DECISION UNDER REVIEW
[19]
The CDS issued its decision on July 29, 2014,
dismissing the Applicant’s grievance. As the Final Authority, pursuant to
section 29.11 of the National Defence Act, the CDS considered the
grievance complaint de novo.
[20]
The CDS identified the determinative issues as
the validity of the MELs, whether medical release was warranted, and whether
the Applicant was unfairly denied transition support services. The CDS
observed that the validity of the MELs would be determinative of the outcome of
the grievance.
[21]
The CDS considered the medical evidence,
including the fact that the Applicant had severe CAD with a 30% risk of
recurrence over 10 years. It accepted D Med Pol’s assessment and concluded
that the MELs did not meet minimum operational standards and did not comply
with the UOS principle.
[22]
The CDS noted that the Applicant’s geographical
factor of 4 had remained unchanged since October 2012, and that this change was
made to reflect the Applicant’s need for immediate medical support within 60
minutes if the Applicant experienced another cardiovascular event. It also noted
that the Applicant had been given time to treat his medical condition when his
temporary medical categories were assigned.
[23]
Concerning the Applicant’s transition to
civilian life, the CDS concluded that the Applicant had not been denied
reasonable medical support, that his transitional needs were not complex, and
that he did not require extensive medical coordination to transition into
civilian life.

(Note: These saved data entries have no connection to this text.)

(** Three failing attempts of a handler whose unfolding is [Hunfold]. *)
Ltac exhaust Hunfold :=
  rewrite Hunfold, Hfail; cbn match;
  destruct (lt_dec 1 MAX_RETRY_ATTEMPTS) as [_ | Hge];
    [| exfalso; unfold MAX_RETRY_ATTEMPTS in Hge; lia];
  change (1 + 1)%nat with 2%nat;
  rewrite Hunfold, Hfail; cbn match;
  destruct (lt_dec 2 MAX_RETRY_ATTEMPTS) as [_ | Hge];
    [| exfalso; unfold MAX_RETRY_ATTEMPTS in Hge; lia];
  change (2 + 1)%nat with 3%nat;
  rewrite Hunfold, Hfail; cbn match;
  destruct (lt_dec 3 MAX_RETRY_ATTEMPTS) as [Hlt | _];
    [exfalso; unfold MAX_RETRY_ATTEMPTS in Hlt; lia |];
  rewrite exhausted_log, before_last_log; reflexivity.

Lemma handleTextToAudio_exhausts (args : JsVal) (api : MiniMaxAPI) (log : list Event) :
  handleTextToAudio mediaService_call args api mediaService 1 log =
    (Throw (wrapError "Failed to generate speech"
              (err "generateSpeech" args (log ++ beforeLastAttempt "generateSpeech"))),
     (log ++ exhaustedTrace "generateSpeech")%list).
Proof. exhaust handleTextToAudio_unfold. Qed.

Lemma handleListVoices_exhausts (args : JsVal) (api : MiniMaxAPI) (log : list Event) :
  handleListVoices mediaService_call args api mediaService 1 log =
    (Throw (wrapError "Failed to list voices"
              (err "listVoices" args (log ++ beforeLastAttempt "listVoices"))),
     (log ++ exhaustedTrace "listVoices")%list).
Proof. exhaust handleListVoices_unfold. Qed.

Lemma handleTextToImage_exhausts (args : JsVal) (api : MiniMaxAPI) (log : list Event) :
  handleTextToImage mediaService_call args api mediaService 1 log =
    (Throw (wrapError "Failed to generate image"
              (err "generateImage" args (log ++ beforeLastAttempt "generateImage"))),
     (log ++ exhaustedTrace "generateImage")%list).
Proof. exhaust handleTextToImage_unfold. Qed.

Lemma handleGenerateVideo_exhausts (args : JsVal) (api : MiniMaxAPI) (log : list Event) :
  handleGenerateVideo mediaService_call args api mediaService 1 log =
    (Throw (wrapError "Failed to generate video"
              (err "generateVideo" args (log ++ beforeLastAttempt "generateVideo"))),
     (log ++ exhaustedTrace "generateVideo")%list).
Proof. exhaust handleGenerateVideo_unfold. Qed.

Lemma handleVoiceClone_exhausts (args : JsVal) (api : MiniMaxAPI) (log : list Event) :
  (∀ method args log, isVerificationError (errorMessage (err method args log)) = false) →
  handleVoiceClone mediaService_call args api mediaService 1 log =
    (Throw (wrapError "Failed to clone voice"
              (err "cloneVoice" args (log ++ beforeLastAttempt "cloneVoice"))),
     (log ++ exhaustedTrace "cloneVoice")%list).
Proof.
  intros Hretryable.
  assert (Hunfold : ∀ attempt log,
    handleVoiceClone mediaService_call args api mediaService attempt log =
      match mediaService_call mediaService "cloneVoice" args log with
      | Return result =>
          (Return (FromService result), logged log (Invoke "cloneVoice"))
      | Throw error =>
          if lt_dec attempt MAX_RETRY_ATTEMPTS then
            handleVoiceClone mediaService_call args api mediaService (attempt + 1)
              (setTimeout (RETRY_DELAY * Math_pow 2 (attempt - 1))
                 (logged log (Invoke "cloneVoice")))
          else (Throw (wrapError "Failed to clone voice" error),
                logged log (Invoke "cloneVoice"))
      end).
  { intros attempt log'. rewrite handleVoiceClone_unfold, Hfail.
    by rewrite Hretryable. }
  exhaust Hunfold.
Qed.

Lemma handleImageToVideo_exhausts (props : gmap string JsVal) (api : MiniMaxAPI)
    (log : list Event) :
  truthy (prop (JObj props) "firstFrameImage") = true →
  truthy (prop (JObj props) "outputFile") = true ∨
    (∃ s, prop (JObj props) "prompt" = JStr s) →
  ∃ args',
    handleImageToVideo ToString typeErrorMessage Date_now mediaService_call
      (JObj props) api mediaService 1 log =
      (Throw (wrapError "Failed to generate video"
                (err "generateVideo" args' (log ++ beforeLastAttempt "generateVideo"))),
       (log ++ exhaustedTrace "generateVideo")%list).
Proof.
  intros Hframe Hfile.
  destruct (imageToVideo_try_first props mediaService log Hframe Hfile)
    as (props' & Hready & Hfirst).
  exists (JObj props').
  rewrite handleImageToVideo_unfold, Hfirst, Hfail.
  destruct (lt_dec 1 MAX_RETRY_ATTEMPTS) as [_ | Hge];
    [| exfalso; unfold MAX_RETRY_ATTEMPTS in Hge; lia].
  change (1 + 1)%nat with 2%nat.
  rewrite handleImageToVideo_unfold, imageToVideo_try_ready, Hfail by done.
  destruct (lt_dec 2 MAX_RETRY_ATTEMPTS) as [_ | Hge];
    [| exfalso; unfold MAX_RETRY_ATTEMPTS in Hge; lia].
  change (2 + 1)%nat with 3%nat.
  rewrite handleImageToVideo_unfold, imageToVideo_try_ready, Hfail by done.
  destruct (lt_dec 3 MAX_RETRY_ATTEMPTS) as [Hlt | _];
    [exfalso; unfold MAX_RETRY_ATTEMPTS in Hlt; lia |].
  rewrite exhausted_log, before_last_log. reflexivity.
Qed.
(** C5, amended: let a published post with the non-empty live slug [A] be
    renamed to [B] and then to [C] by two successful updates that do not
    set it back to draft, the three slugs being distinct and [A] and [B]
    being neither live nor retired slug of another published post.  Each
    update stores the new live slug together with the retired one: the
    previous slug joins [oldSlugs] once, so a list without duplicates
    stays so.  Afterwards the post has the one live slug [C]; a request
    for [A] or for [B] is answered with a redirect to [C], and a request
    for [C] with the post itself. *)
Theorem rename_twice_redirects
    pid d0 patch1 patch2 b c now1 now2 s0 s1 s2 :
  posts s0 !! pid = Some d0 ->
  status d0 = published ->
  p_slug patch1 = Some b -> p_status patch1 <> Some draft ->
  p_slug patch2 = Some c -> p_status patch2 <> Some draft ->
  slug d0 <> "" -> normalizeSlug b <> "" -> normalizeSlug c <> "" ->
  slug d0 <> normalizeSlug b -> normalizeSlug b <> normalizeSlug c ->
  slug d0 <> normalizeSlug c ->
  ~ referencedElsewhere pid (slug d0) s0 ->
  ~ referencedElsewhere pid (normalizeSlug b) s0 ->
  updatePost pid patch1 now1 s0 = (s1, Success tt) ->
  updatePost pid patch2 now2 s1 = (s2, Success tt) ->
  exists d1 d2,
    posts s1 !! pid = Some d1 /\ posts s2 !! pid = Some d2
    /\ slug d1 = normalizeSlug b /\ slug d2 = normalizeSlug c
    /\ slug d0 ∈ oldSlugs d1
    /\ slug d0 ∈ oldSlugs d2 /\ normalizeSlug b ∈ oldSlugs d2
    /\ (NoDup (oldSlugs d0) -> NoDup (oldSlugs d1) /\ NoDup (oldSlugs d2))
    /\ (forall req, normalizeSlug req = slug d0 ->
          resolvePost req s2
          = mkResolved (Some (pid, d2)) true (Some (normalizeSlug c)))
    /\ (forall req, normalizeSlug req = normalizeSlug b ->
          resolvePost req s2
          = mkResolved (Some (pid, d2)) true (Some (normalizeSlug c)))
    /\ (forall req, normalizeSlug req = normalizeSlug c ->
          resolvePost req s2 = mkResolved (Some (pid, d2)) false None).
Proof.
  intros Hd0 Hpub Hb Hst1 Hc Hst2 HA HB HC HAB HBC HAC HrefA HrefB Hup1 Hup2.
  destruct (updatePost_rename _ _ _ _ _ _ _ Hd0 Hb HB (not_eq_sym HAB) Hup1)
    as (_ & d1 & Hp1 & Hs1 & Ho1 & Hstat1).
  assert (posts s1 !! pid = Some d1) as Hd1
    by (rewrite Hp1; apply lookup_insert_eq).
  assert (normalizeSlug c <> slug d1) as HCB by (rewrite Hs1; congruence).
  destruct (updatePost_rename _ _ _ _ _ _ _ Hd1 Hc HC HCB Hup2)
    as (HfreeC & d2 & Hp2 & Hs2 & Ho2 & Hstat2).
  assert (posts s2 !! pid = Some d2) as Hd2
    by (rewrite Hp2; apply lookup_insert_eq).
  assert (forall q, q <> pid -> posts s2 !! q = posts s0 !! q) as Hsame.
  { intros q Hq. rewrite Hp2, lookup_insert_ne, Hp1, lookup_insert_ne; done. }
  assert (forall q, q <> pid -> posts s2 !! q = posts s1 !! q) as Hsame1.
  { intros q Hq. rewrite Hp2, lookup_insert_ne; done. }
  assert (status d2 = published) as Hpub2.
  { rewrite Hstat2. apply status_after_patch; [|done].
    rewrite Hstat1. by apply status_after_patch. }
  destruct (retire_slug_spec (oldSlugs d0) (slug d0)) as (HinA & _ & Hnd1).
  destruct (retire_slug_spec (oldSlugs d1) (slug d1)) as (HinB & Hkeep & Hnd2).
  rewrite <- Ho1 in HinA, Hnd1. rewrite <- Ho2 in HinB, Hkeep, Hnd2.
  assert (slug d0 ∈ oldSlugs d2) as HA2 by auto.
  assert (normalizeSlug b ∈ oldSlugs d2) as HB2.
  { rewrite <- Hs1. apply HinB. by rewrite Hs1. }
  exists d1, d2. repeat split; auto.
  - intros req Hreq. rewrite <- Hs2.
    apply resolvePost_redirect; rewrite ?Hreq; auto; [congruence|].
    intros H. by apply HrefA, (referencedElsewhere_other_posts pid _ s0 s2).
  - intros req Hreq. rewrite <- Hs2.
    apply resolvePost_redirect; rewrite ?Hreq; auto; [congruence|].
    intros H. by apply HrefB, (referencedElsewhere_other_posts pid _ s0 s2).
  - intros req Hreq. apply resolvePost_direct; rewrite ?Hreq; auto.
    intros q dq Hq Hdq. rewrite Hsame1 in Hdq by done. eauto.
Qed.
(** [os.listdir] *)
Definition listdir (fs : node) (p : ospath) : errno + list string :=
  match stat fs p with
  | inl e => inl e
  | inr (_, Dir es) => inr (map fst es)
  | inr (_, _) => inl ENOTDIR
  end.

(** [os.mkdir] *)
Definition mkdir (fs : node) (p : ospath) : errno + node :=
  match resolve fs false p with
  | inl e => inl e
  | inr c =>
      match lookup fs c with
      | Some _ => inl EEXIST
      | None => inr (update fs c (Some (Dir [])))
      end
  end.

(** [open(p, "wb")]: create or truncate; the result is the new tree and
    the resolved path of the file, which stands for the file object. *)
Definition open_wb (fs : node) (p : ospath) : errno + (node * list string) :=
  match resolve fs true p with
  | inl e => inl e
  | inr c =>
      match lookup fs c with
      | Some (Dir _) => inl EISDIR
      | Some (Symlink _) => inl ELOOP
      | Some (File _) | None => inr (update fs c (Some (File "")), c)
      end
  end.

(** [f.write(data)] on a file object: append to the file. *)
Definition write (fs : node) (f : list string) (data : string) : node :=
  match lookup fs f with
  | Some (File old) => update fs f (Some (File (old ++ data)%string))
  | _ => fs
  end.

(** [open(p, "rb").read()] *)
Definition read_file (fs : node) (p : ospath) : errno + string :=
  match stat fs p with
  | inl e => inl e
  | inr (_, File data) => inr data
  | inr (_, Dir _) => inl EISDIR
  | inr (_, Symlink _) => inl ELOOP
  end.

Fixpoint list_eqb (a b : list string) : bool :=
  match a, b with
  | [], [] => true
  | x :: a', y :: b' => String.eqb x y && list_eqb a' b'
  | _, _ => false
  end.
(** * Voice-agent relay: a shallow embedding of the bridge route and of the
    client-side message classifier and conversation aggregator.

    Sources embedded:
    - [src/app/api/agent/route.ts]  (upgrade endpoint, outbound rewriter,
      client-to-upstream forwarding);
    - [src/unnamed/part_002]        (payload classifier functions and the
      conversation aggregator of the WebSocket provider).

    JavaScript values are modelled by an inductive type; the few ECMAScript
    operations the code relies on are written out next to it.  Builtins whose
    algorithm is outside the repository (number printing and parsing, the JSON
    codec, the id and clock sources) are fields of the [Host] class. *)

From Stdlib Require Import ZArith NArith QArith List String Ascii Bool Lia.
From Stdlib.Strings Require Import Byte.
From Stdlib Require Import DecimalString.
Import ListNotations.
Close Scope Q_scope.
Set Warnings "-register-all".
Local Open Scope string_scope.
Local Open Scope list_scope.

(* ================================================================== *)
(** ** JavaScript values and the operations the code uses             *)
(* ================================================================== *)

Module JS.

As such, the Applicant could be release in the normal six (6)
month period provided for medical release.
[24]
Finally, the CDS rejected the Applicant’s claim
for pay and compensation until 2019, noting that members of the CAF serve at
the pleasure of the Crown and do not have an employment contract. It found that
the Applicant’s medical release was in accordance with CAF policy.
[25]
CDS concluded that in light of the Applicant’s
health issues, the needs of the CAF, and the Applicant’s civilian employment
prospects, the decision to medically release the Applicant was reasonable.
IV.
ISSUES
[26]
This Application for Judicial Review raises the
following issues:
1) What is the applicable standard of review?
2) Did the CDS breach procedural fairness by failing to disclose to the
Applicant the exact nature of his medical condition that formed the basis of
the recommendation that he be medically released?
3) Did the CAF discriminate against the Applicant on the basis of a
medical disability, contrary to the Act and the Charter?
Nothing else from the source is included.